### [YOUR TASK]
Line by line, reproduce exactly the beginning of the listing below, ending with the line that contains "match t, s with" and adding nothing.

### [RECORDS SHOWN]
----
(** * Random User Generator: a model of [src/components/random-user.tsx]

    The component is a React function component.  Its six [useState] cells
    form the record [State]; everything the handlers touch outside of React
    (local storage, the clipboard, [alert], [console.error]) is gathered in
    [World].  Event handlers are functions [World -> World]; the effect of
    lines 42-44 (persist the history whenever the [userHistory] array is
    replaced) is run by [commit] after each handler.  The two halves of
    [fetchRandomUser], before and after its awaits, are separate events, so
    that traces cover calls that overlap.

    Strings.  A character is a UTF-16 code unit below 256 (ASCII and the
    Latin-1 supplement), carried by Rocq's [ascii]; on that range
    [toLowerCase], [includes], template literals, [JSON.stringify] and
    [JSON.parse] are modelled exactly; a text whose escapes denote code
    units above 255 is reported as out of range.

    Objects.  Membership in [favorites] is decided by reference
    ([Array.prototype.includes], [!==]), so an object is a [User] record
    together with the address the runtime gave it. *)

From Stdlib Require Import ZArith NArith List String Ascii Bool Lia DecimalString.
From stdpp Require Import base option list strings gmap.
Import ListNotations.

Local Open Scope string_scope.
Local Open Scope list_scope.

(** ** Strings of the runtime *)

Module JsString.

(** [String.prototype.toLowerCase] on one code unit below 256: the letters
    A-Z and the Latin-1 capitals U+00C0-U+00DE (all but the multiplication
    sign U+00D7) move up by 32, every other code unit is kept. *)
Definition lower_char (c : ascii) : ascii :=
  let n := N_of_ascii c in
  if ((65 <=? n) && (n <=? 90) || (192 <=? n) && (n <=? 222) && negb (n =? 215))%N
  then ascii_of_N (n + 32) else c.

Fixpoint toLowerCase (s : string) : string :=
  match s with
  | EmptyString => EmptyString
  | String c s' => String (lower_char c) (toLowerCase s')
  end.

(** [s.startsWith(t)]. *)
Fixpoint startsWith (s t : string) {struct t} : bool :=
  match t, s with
  | EmptyString, _ => true
  | String _ _, EmptyString => false
  | String b t', String a s' => Ascii.eqb a b && startsWith s' t'
  end.

(** [s.includes(t)]: [t] occurs in [s] at some position. *)
Fixpoint includes (s t : string) : bool :=
  startsWith s t ||
  match s with
  | EmptyString => false
  | String _ s' => includes s' t
  end.

(** Number-to-string conversion of a template literal, for an integer. *)
Definition of_int (z : Z) : string := NilZero.string_of_int (Z.to_int z).

End JsString.

(** ** The data model *)

(** [interface User], lines 17-23. *)
Record User := mkUser {
  name : string;
  email : string;
  address : string;
  image : string;
  gender : string
}.

(** A [User] object on the heap: the address stands for its identity. *)
Record Obj := mkObj { addr : nat; fields : User }.

(** [a === b] on objects. *)
Definition same_ref (a b : Obj) : bool := Nat.eqb (addr a) (addr b).

(** [arr.includes(x)] on an array of objects. *)
Definition arr_includes (arr : list Obj) (x : Obj) : bool := existsb (same_ref x) arr.

(** What can be thrown and logged. *)
Inductive Exn :=
| NetworkError   (* [fetch] rejected *)
| BodyError      (* [response.json()] rejected *)
| TypeError      (* property read on [undefined] *)
| SyntaxError.   (* [JSON.parse] *)

(** The six [useState] cells, lines 26-31. *)
Record State := mkState {
  user : option Obj;
  loading : bool;
  error : option string;
  userHistory : list Obj;
  favorites : list Obj;
  searchTerm : string
}.

Definition initialState : State :=
  {| user := None; loading := false; error := None;
     userHistory := []; favorites := []; searchTerm := EmptyString |}.

Record World := mkWorld {
  ui : State;
  localStorage : gmap string string;
  clipboard : list string;      (* texts passed to [clipboard.writeText], oldest first *)
  alerts : list string;         (* messages passed to [alert], oldest first *)
  console : list Exn;           (* values passed to [console.error], oldest first *)
  nextAddr : nat;               (* the next free object address *)
  historyStale : bool           (* [userHistory] was replaced since the persist effect last ran *)
}.

Definition initialWorld (storage : gmap string string) : World :=
  {| ui := initialState; localStorage := storage; clipboard := []; alerts := [];
     console := []; nextAddr := 0; historyStale := false |}.

(** ** State setters *)

Definition with_ui (f : State -> State) (w : World) : World :=
  {| ui := f (ui w); localStorage := localStorage w; clipboard := clipboard w;
     alerts := alerts w; console := console w; nextAddr := nextAddr w;
     historyStale := historyStale w |}.

Definition setUser (u : option Obj) : World -> World :=
  with_ui (fun s => {| user := u; loading := loading s; error := error s;
                       userHistory := userHistory s; favorites := favorites s;
                       searchTerm := searchTerm s |}).

Definition setLoading (b : bool) : World -> World :=
  with_ui (fun s => {| user := user s; loading := b; error := error s;
                       userHistory := userHistory s; favorites := favorites s;
                       searchTerm := searchTerm s |}).

Definition setError (e : option string) : World -> World :=
  with_ui (fun s => {| user := user s; loading := loading s; error := e;
                       userHistory := userHistory s; favorites := favorites s;
                       searchTerm := searchTerm s |}).

Definition setFavorites (f : list Obj) : World -> World :=
  with_ui (fun s => {| user := user s; loading := loading s; error := error s;
                       userHistory := userHistory s; favorites := f;
                       searchTerm := searchTerm s |}).

Definition setSearchTerm (t : string) : World -> World :=
  with_ui (fun s => {| user := user s; loading := loading s; error := error s;
                       userHistory := userHistory s; favorites := favorites s;
                       searchTerm := t |}).

(** [setUserHistory(upd)] with an updater function.  Every call in the source
    hands React a freshly built array, so the dependency [userHistory] of the
    persist effect always changes: the world is marked stale. *)
Definition setUserHistory (upd : list Obj -> list Obj) (w : World) : World :=
  {| ui := {| user := user (ui w); loading := loading (ui w); error := error (ui w);
              userHistory := upd (userHistory (ui w)); favorites := favorites (ui w);
              searchTerm := searchTerm (ui w) |};
     localStorage := localStorage w; clipboard := clipboard w;
     alerts := alerts w; console := console w; nextAddr := nextAddr w;
     historyStale := true |}.

(** ** JSON: the two built-ins the persistence bridge calls *)

Module Json.

#[warnings="-register-all"]
Inductive value :=
| JNull
| JBool (b : bool)
| JNum (lexeme : string)
| JStr (s : string)
| JArr (items : list value)
| JObj (members : list (string * value)).

Definition dquote : ascii := "034"%char.
Definition backslash : ascii := "092"%char.

(** *** [JSON.stringify] of a [User[]] *)

Definition hex_digit (n : N) : ascii :=
  if (n <? 10)%N then ascii_of_N (48 + n) else ascii_of_N (87 + n).

(** QuoteJSONString on one code unit. *)
Definition escape_char (c : ascii) : string :=
  let n := N_of_ascii c in
  if (n =? 8)%N then String backslash "b"
  else if (n =? 9)%N then String backslash "t"
  else if (n =? 10)%N then String backslash "n"
  else if (n =? 12)%N then String backslash "f"
  else if (n =? 13)%N then String backslash "r"
  else if (n =? 34)%N then String backslash (String dquote EmptyString)
  else if (n =? 92)%N then String backslash (String backslash EmptyString)
  else if (n <? 32)%N then
    String backslash ("u00" ++ String (hex_digit (n / 16)) (String (hex_digit (n mod 16)) EmptyString))
  else String c EmptyString.

Fixpoint escape (s : string) : string :=
  match s with
  | EmptyString => EmptyString
  | String c s' => escape_char c ++ escape s'
  end.

Definition quote (s : string) : string :=
  String dquote (escape s ++ String dquote EmptyString).

Definition member (key val : string) : string := quote key ++ ":" ++ quote val.

(** Own properties are written in creation order: name, email, address,
    image, gender (lines 54-60). *)
Definition stringify_user (u : User) : string :=
  "{" ++ member "name" (name u) ++ "," ++ member "email" (email u) ++ ","
      ++ member "address" (address u) ++ "," ++ member "image" (image u) ++ ","
      ++ member "gender" (gender u) ++ "}".

Fixpoint join_comma (l : list string) : string :=
  match l with
  | [] => EmptyString
  | [x] => x
  | x :: rest => x ++ "," ++ join_comma rest
  end.

Definition stringify (users : list User) : string :=
  "[" ++ join_comma (map stringify_user users) ++ "]".

(** *** [JSON.parse]

    A pushdown automaton that reads the text one code unit at a time, so it
    is total and needs no fuel.  The stack holds the arrays and objects that
    are still open. *)

Inductive frame :=
| FArr (done : list value)                              (* finished items, last first *)
| FObj (done : list (string * value)) (key : option string)
| FTaint.   (* bottom marker: a \u escape denoted a code unit above 255 *)

Inductive numst := NMinus | NZero | NInt | NDot | NFrac | NE | NESign | NExp.

Inductive mode :=
| MValue (first : bool)        (* a value is due; [first]: right after an opening bracket *)
| MKey (first : bool)          (* a member name is due; [first]: right after an opening brace *)
| MColon
| MString (is_key : bool) (acc : list ascii)
| MEscape (is_key : bool) (acc : list ascii)
| MUnicode (is_key : bool) (acc : list ascii) (digits : list N)
| MNumber (st : numst) (acc : list ascii)
| MLiteral (rest : list ascii) (v : value)
| MAfter                       (* a value inside a container has just ended *)
| MDone (v : value)            (* the top-level value has ended *)
| MFail.                       (* the text is not JSON *)

Definition pstate : Type := list frame * mode.

Definition fail : pstate := ([], MFail).

Definition text (acc : list ascii) : string := string_of_list_ascii (rev acc).

Definition is_ws (c : ascii) : bool :=
  let n := N_of_ascii c in ((n =? 32) || (n =? 9) || (n =? 10) || (n =? 13))%N.

Definition is_digit (c : ascii) : bool :=
  let n := N_of_ascii c in ((48 <=? n) && (n <=? 57))%N.

Definition hex_val (c : ascii) : option N :=
  let n := N_of_ascii c in
  if ((48 <=? n) && (n <=? 57))%N then Some (n - 48)%N
  else if ((97 <=? n) && (n <=? 102))%N then Some (n - 87)%N
  else if ((65 <=? n) && (n <=? 70))%N then Some (n - 55)%N
  else None.

(** A value is complete: hand it to the innermost open container. *)
Definition deliver (v : value) (stk : list frame) : pstate :=
  match stk with
  | [] | FTaint :: _ => (stk, MDone v)
  | FArr done :: stk' => (FArr (v :: done) :: stk', MAfter)
  | FObj done (Some k) :: stk' => (FObj ((k, v) :: done) None :: stk', MAfter)
  | FObj _ None :: _ => fail
  end.

Definition after_step (stk : list frame) (c : ascii) : pstate :=
  if is_ws c then (stk, MAfter)
  else if Ascii.eqb c "," then
    match stk with
    | FArr _ :: _ => (stk, MValue false)
    | FObj _ None :: _ => (stk, MKey false)
    | _ => fail
    end
  else if Ascii.eqb c "]" then
    match stk with
    | FArr done :: stk' => deliver (JArr (rev done)) stk'
    | _ => fail
    end
  else if Ascii.eqb c "}" then
    match stk with
    | FObj done None :: stk' => deliver (JObj (rev done)) stk'
    | _ => fail
    end
  else fail.

Definition done_step (stk : list frame) (v : value) (c : ascii) : pstate :=
  if is_ws c then (stk, MDone v) else fail.

(** The character [c] ends the number whose text is [acc]; it is then read
    as the character that follows a value. *)
Definition end_number (stk : list frame) (acc : list ascii) (c : ascii) : pstate :=
  match deliver (JNum (text acc)) stk with
  | (stk', MAfter) => after_step stk' c
  | (stk', MDone v) => done_step stk' v c
  | _ => fail
  end.

Definition is_exp (c : ascii) : bool := Ascii.eqb c "e" || Ascii.eqb c "E".
Definition is_sign (c : ascii) : bool := Ascii.eqb c "+" || Ascii.eqb c "-".

Definition number_step (stk : list frame) (st : numst) (acc : list ascii) (c : ascii) : pstate :=
  let go st' := (stk, MNumber st' (c :: acc)) in
  match st with
  | NMinus => if Ascii.eqb c "0" then go NZero else if is_digit c then go NInt else fail
  | NZero => if Ascii.eqb c "." then go NDot else if is_exp c then go NE
             else end_number stk acc c
  | NInt => if is_digit c then go NInt else if Ascii.eqb c "." then go NDot
            else if is_exp c then go NE else end_number stk acc c
  | NDot => if is_digit c then go NFrac else fail
  | NFrac => if is_digit c then go NFrac else if is_exp c then go NE
             else end_number stk acc c
  | NE => if is_sign c then go NESign else if is_digit c then go NExp else fail
  | NESign => if is_digit c then go NExp else fail
  | NExp => if is_digit c then go NExp else end_number stk acc c
  end.

(** The closing quote of a string: a member name waits for its colon, any
    other string is a value. *)
Definition end_string (stk : list frame) (is_key : bool) (acc : list ascii) : pstate :=
  if is_key then
    match stk with
    | FObj done None :: stk' => (FObj done (Some (text acc)) :: stk', MColon)
    | _ => fail
    end
  else deliver (JStr (text acc)) stk.
Lemma outcome_finish h code ast doc :
  outcome None (lift (convertAnchorAndTag h code ast doc) ;;! retM ast).
Proof.
  apply outcome_then; [apply outcome_lift|].
  intros _. apply outcome_ret.
Qed.

Lemma outcome_mappingOf style h cs code parent doc :
  Forall (PItem (fails_as_predicted yaml)) cs →
  outcome (firstSome itemUnsupported cs)
    (convertMappingOf (convertContentNode yaml) style h cs code parent doc).
Proof.
  intros Hcs. unfold convertMappingOf.
  apply outcome_then; [apply outcome_lift|]. intros ast.
  apply outcome_first; [|intros _; apply outcome_finish].
  apply outcome_forEach. eapply Forall_impl; [exact Hcs|].
  intros n Hn.
  apply outcome_first; [by apply outcome_item|].
  intros p. apply outcome_lift.
Qed.

Lemma outcome_seqItem (n : SequenceItem ContentNode) code parent doc :
  PSeqItem (fails_as_predicted yaml) n →
  outcome (headSome unsupported (si_children n))
    (convertSequenceItem (convertContentNode yaml) n code parent doc).
Proof. intros Hn. unfold convertSequenceItem. by apply outcome_head. Qed.

Lemma outcome_sequence h cs code parent doc :
  Forall (PSeqItem (fails_as_predicted yaml)) cs →
  outcome (firstSome seqItemUnsupported cs)
    (convertSequence (convertContentNode yaml) h cs code parent doc).
Proof.
  intros Hcs. unfold convertSequence.
  apply outcome_then; [apply outcome_lift|]. intros ast.
  apply outcome_first; [|intros _; apply outcome_finish].
  apply outcome_forEach. eapply Forall_impl; [exact Hcs|].
  intros n Hn.
  apply outcome_first; [by apply outcome_seqItem|].
  intros p. apply outcome_lift.
Qed.

Lemma outcome_flowSequence h cs code parent doc :
  Forall (PFlowChild (fails_as_predicted yaml)) cs →
  outcome (firstSome flowChildUnsupported cs)
    (convertFlowSequence (convertContentNode yaml) h cs code parent doc).
Proof.
  intros Hcs. unfold convertFlowSequence.
  apply outcome_then; [apply outcome_lift|]. intros ast.
  apply outcome_first; [|intros _; apply outcome_finish].
  apply outcome_forEach. eapply Forall_impl; [exact Hcs|].
  intros [n|n] Hn; simpl.
  - apply outcome_first; [by apply outcome_seqItem|].
    intros p. apply outcome_lift.
  - apply outcome_then; [apply outcome_lift|]. intros map.
    apply outcome_first; [by apply outcome_item|]. intros pr.
    apply outcome_then; [apply outcome_lift|]. intros _.
    apply outcome_lift.
Qed.

Lemma walk_fails_as_predicted (c : ContentNode) : (fails_as_predicted yaml) c.
Proof.
  induction c using ContentNode_nested_ind; intros code parent doc;
    simpl; try apply outcome_lift.
  - by apply outcome_mappingOf.
  - by apply outcome_mappingOf.
  - by apply outcome_sequence.
  - by apply outcome_flowSequence.
  - apply outcome_throw.
Qed.

Lemma outcome_document (d : Document) code parent :
  outcome (headSome unsupported (db_children (doc_body d)))
    (convertDocument yaml d code parent).
Proof.
  unfold convertDocument.
  apply outcome_then; [apply outcome_lift|]. intros ast.
  apply outcome_then; [apply outcome_lift|]. intros ds.
  apply outcome_then; [apply outcome_lift|]. intros _.
  apply outcome_first.
  - unfold convertDocumentBody. apply outcome_head.
    apply Forall_forall. intros c _. apply walk_fails_as_predicted.
  - intros c.
    apply outcome_then; [apply outcome_lift|]. intros _.
    apply outcome_then; [apply outcome_lift|]. intros _.
    apply outcome_ret.
Qed.

Lemma convertDocuments_outcome (node : Root) code :
  match rootUnsupported node with
  | Some t => convertDocuments yaml node code = inl (unsupportedError t)
  | None => ∃ r s, convertDocuments yaml node code = inr (r, s)
  end.
Proof.
  unfold convertDocuments, rootUnsupported.
  set (u := fun d : Document =>
              headSome unsupported (db_children (doc_body d))).
  set (s0 := {| tokens := []; store := [] |}).
  match goal with
  | |- context [bindM ?m ?k s0] =>
      assert (H : outcome (firstSome u (root_children node)) (bindM m k))
  end.
  { apply outcome_then; [apply outcome_lift|]. intros ast.
    apply outcome_first; [|intros _; apply outcome_ret].
    apply outcome_forEach. apply Forall_forall. intros d _.
    apply outcome_first; [apply outcome_document|].
    intros r. apply outcome_lift. }
  exact (H s0).
Qed.
#[local] Arguments Qgt_bool : simpl never.
#[local] Arguments Qminus : simpl never.
#[local] Arguments Z.leb : simpl never.
#[local] Arguments Z.add : simpl never.

Ltac run_method :=
  unfold call, attempt, on_exception, gate, bind, try_except, getattr,
    setattr, io, raise, ret, logging, time_time; simpl.

Lemma gate_not_open self w :
  state self <> OPEN -> gate (self, w) = (Ok tt, (self, w)).
Proof.
  intros H. run_method. destruct (state self); [reflexivity | congruence | reflexivity].
Qed.

Lemma gate_open_wait self w last :
  state self = OPEN -> last_failure_time self = Some last ->
  (clock w (clock_reads w) - last <= recovery_timeout self)%Q ->
  gate (self, w) = (Raise CircuitBreakerIsOpen, (self, failed_fast w)).
Proof.
  intros Hs Hl Hle. apply Qgt_bool_false in Hle.
  run_method. rewrite Hs. simpl. rewrite Hl. simpl. rewrite Hle. reflexivity.
Qed.

Lemma gate_open_probe self w last :
  state self = OPEN -> last_failure_time self = Some last ->
  (recovery_timeout self < clock w (clock_reads w) - last)%Q ->
  gate (self, w) = (Ok tt, (set_state HALF_OPEN self, probing w)).
Proof.
  intros Hs Hl Hlt. apply Qgt_bool_true in Hlt.
  run_method. rewrite Hs. simpl. rewrite Hl. simpl. rewrite Hlt. reflexivity.
Qed.

Lemma gate_open_unset self w :
  state self = OPEN -> last_failure_time self = None ->
  exists d, gate (self, w) = (Raise (TypeError d), (self, snd (time_time w))).
Proof.
  intros Hs Hl. eexists. run_method. rewrite Hs. simpl. rewrite Hl. reflexivity.
Qed.

Lemma on_exception_eq e self w :
  on_exception e (self, w) =
  (Raise e, (tripped (clock w (clock_reads w)) self, handled self w)).
Proof.
  run_method. unfold tripped, handled. simpl.
  destruct (failure_threshold self <=? failure_count self + 1); reflexivity.
Qed.

Lemma attempt_success func self w response w1 :
  func w = (Ok response, w1) -> status_code response < 500 ->
  attempt func (self, w) = (Ok response, (closed self, w1)).
Proof.
  intros Hf Hs. unfold attempt, try_except, bind, io. simpl. rewrite Hf.
  destruct (Z.leb_spec 500 (status_code response)); [lia | reflexivity].
Qed.

Lemma attempt_failure func self w r w1 e :
  func w = (r, w1) -> failure_of r = Some e ->
  attempt func (self, w) =
  (Raise e, (tripped (clock w1 (clock_reads w1)) self, handled self w1)).
Proof.
  intros Hf He. rewrite <- on_exception_eq.
  unfold attempt, try_except, bind, io. simpl. rewrite Hf.
  destruct r as [response | e']; simpl in He.
  - destruct (500 <=? status_code response); [| discriminate].
    injection He as <-. reflexivity.
  - injection He as <-. reflexivity.
Qed.

Lemma call_eq func self w :
  call func (self, w) =
  match gate (self, w) with
  | (Ok _, s1) => attempt func s1
  | (Raise e, s1) => (Raise e, s1)
  end.
Proof. reflexivity. Qed.
(** * MARBLE: layers and post-processing, a shallow embedding

    The development follows [MARBLE/layers.py] and [MARBLE/postprocessing.py].
    Python exceptions are values of an error monad, tensors are a shape
    together with their row-major data, dictionaries are finite maps, and the
    calls into the geometry library (which is not part of the modelled
    sources) are parameters whose invocations are recorded in a log.

    The entries of tensors are idealised as real numbers.  The diffusion
    time, the one number the code compares and clamps, is a binary32
    number, as [torch.tensor] stores a Python float. *)

From Stdlib Require Import ZArith QArith List String Reals Lra Lia Bool Arith.
From Stdlib Require Import Floats.SpecFloat.
From stdpp Require Import gmap strings.
Import ListNotations.

Local Close Scope Q_scope.
Local Open Scope nat_scope.

(* ===================================================================== *)
(** ** Python: exceptions and integer operators *)
(* ===================================================================== *)

Module Py.

(** The exceptions the modelled code can raise. [RuntimeError] stands for
    the shape errors of the tensor library. *)
Inductive exn : Type :=
| AssertionError (msg : string)
| ZeroDivisionError
| TypeError
| ValueError
| IndexError
| KeyError (key : string)
| AttributeError (name : string)
| RuntimeError.

Inductive result (A : Type) : Type :=
| Ok (a : A)
| Raise (e : exn).

Arguments Ok {A} a.
Arguments Raise {A} e.

Definition bind {A B : Type} (m : result A) (k : A -> result B) : result B :=
  match m with
  | Ok a => k a
  | Raise e => Raise e
  end.

Notation "'let*' x ':=' m 'in' k" := (bind m (fun x => k))
  (at level 10, x pattern, m at level 100, k at level 200).

(** [assert cond, msg] *)
Definition assert (cond : bool) (msg : string) : result unit :=
  if cond then Ok tt else Raise (AssertionError msg).

(** [for a in l: ...] collecting results, stopping at the first exception. *)
Fixpoint mapM {A B : Type} (f : A -> result B) (l : list A) : result (list B) :=
  match l with
  | [] => Ok []
  | a :: l' =>
      let* b := f a in
      let* bs := mapM f l' in
      Ok (b :: bs)
  end.

(** Integer [//]: floor division as in [Z.div], and an exception on a zero
    divisor. *)
Definition floordiv (a b : Z) : result Z :=
  if (b =? 0)%Z then Raise ZeroDivisionError else Ok (a / b)%Z.

(** [//] and [%] on sizes, which are never negative. *)
Definition floordiv_nat (a b : nat) : result nat :=
  if b =? 0 then Raise ZeroDivisionError else Ok (a / b).

Definition modulo_nat (a b : nat) : result nat :=
  if b =? 0 then Raise ZeroDivisionError else Ok (a mod b).

(** [l[i]] for an integer [i]: negative indices count from the end. *)
Definition index {A : Type} (l : list A) (i : Z) : result A :=
  let n := Z.of_nat (length l) in
  let j := if (i <? 0)%Z then (i + n)%Z else i in
  if ((0 <=? j) && (j <? n))%Z
  then match l !! Z.to_nat j with
       | Some a => Ok a
       | None => Raise IndexError
       end
  else Raise IndexError.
----
### [TASK SOLUTION]
(** * Random User Generator: a model of [src/components/random-user.tsx]

    The component is a React function component.  Its six [useState] cells
    form the record [State]; everything the handlers touch outside of React
    (local storage, the clipboard, [alert], [console.error]) is gathered in
    [World].  Event handlers are functions [World -> World]; the effect of
    lines 42-44 (persist the history whenever the [userHistory] array is
    replaced) is run by [commit] after each handler.  The two halves of
    [fetchRandomUser], before and after its awaits, are separate events, so
    that traces cover calls that overlap.

    Strings.  A character is a UTF-16 code unit below 256 (ASCII and the
    Latin-1 supplement), carried by Rocq's [ascii]; on that range
    [toLowerCase], [includes], template literals, [JSON.stringify] and
    [JSON.parse] are modelled exactly; a text whose escapes denote code
    units above 255 is reported as out of range.

    Objects.  Membership in [favorites] is decided by reference
    ([Array.prototype.includes], [!==]), so an object is a [User] record
    together with the address the runtime gave it. *)

From Stdlib Require Import ZArith NArith List String Ascii Bool Lia DecimalString.
From stdpp Require Import base option list strings gmap.
Import ListNotations.

Local Open Scope string_scope.
Local Open Scope list_scope.

(** ** Strings of the runtime *)

Module JsString.

(** [String.prototype.toLowerCase] on one code unit below 256: the letters
    A-Z and the Latin-1 capitals U+00C0-U+00DE (all but the multiplication
    sign U+00D7) move up by 32, every other code unit is kept. *)
Definition lower_char (c : ascii) : ascii :=
  let n := N_of_ascii c in
  if ((65 <=? n) && (n <=? 90) || (192 <=? n) && (n <=? 222) && negb (n =? 215))%N
  then ascii_of_N (n + 32) else c.

Fixpoint toLowerCase (s : string) : string :=
  match s with
  | EmptyString => EmptyString
  | String c s' => String (lower_char c) (toLowerCase s')
  end.

(** [s.startsWith(t)]. *)
Fixpoint startsWith (s t : string) {struct t} : bool :=
  match t, s with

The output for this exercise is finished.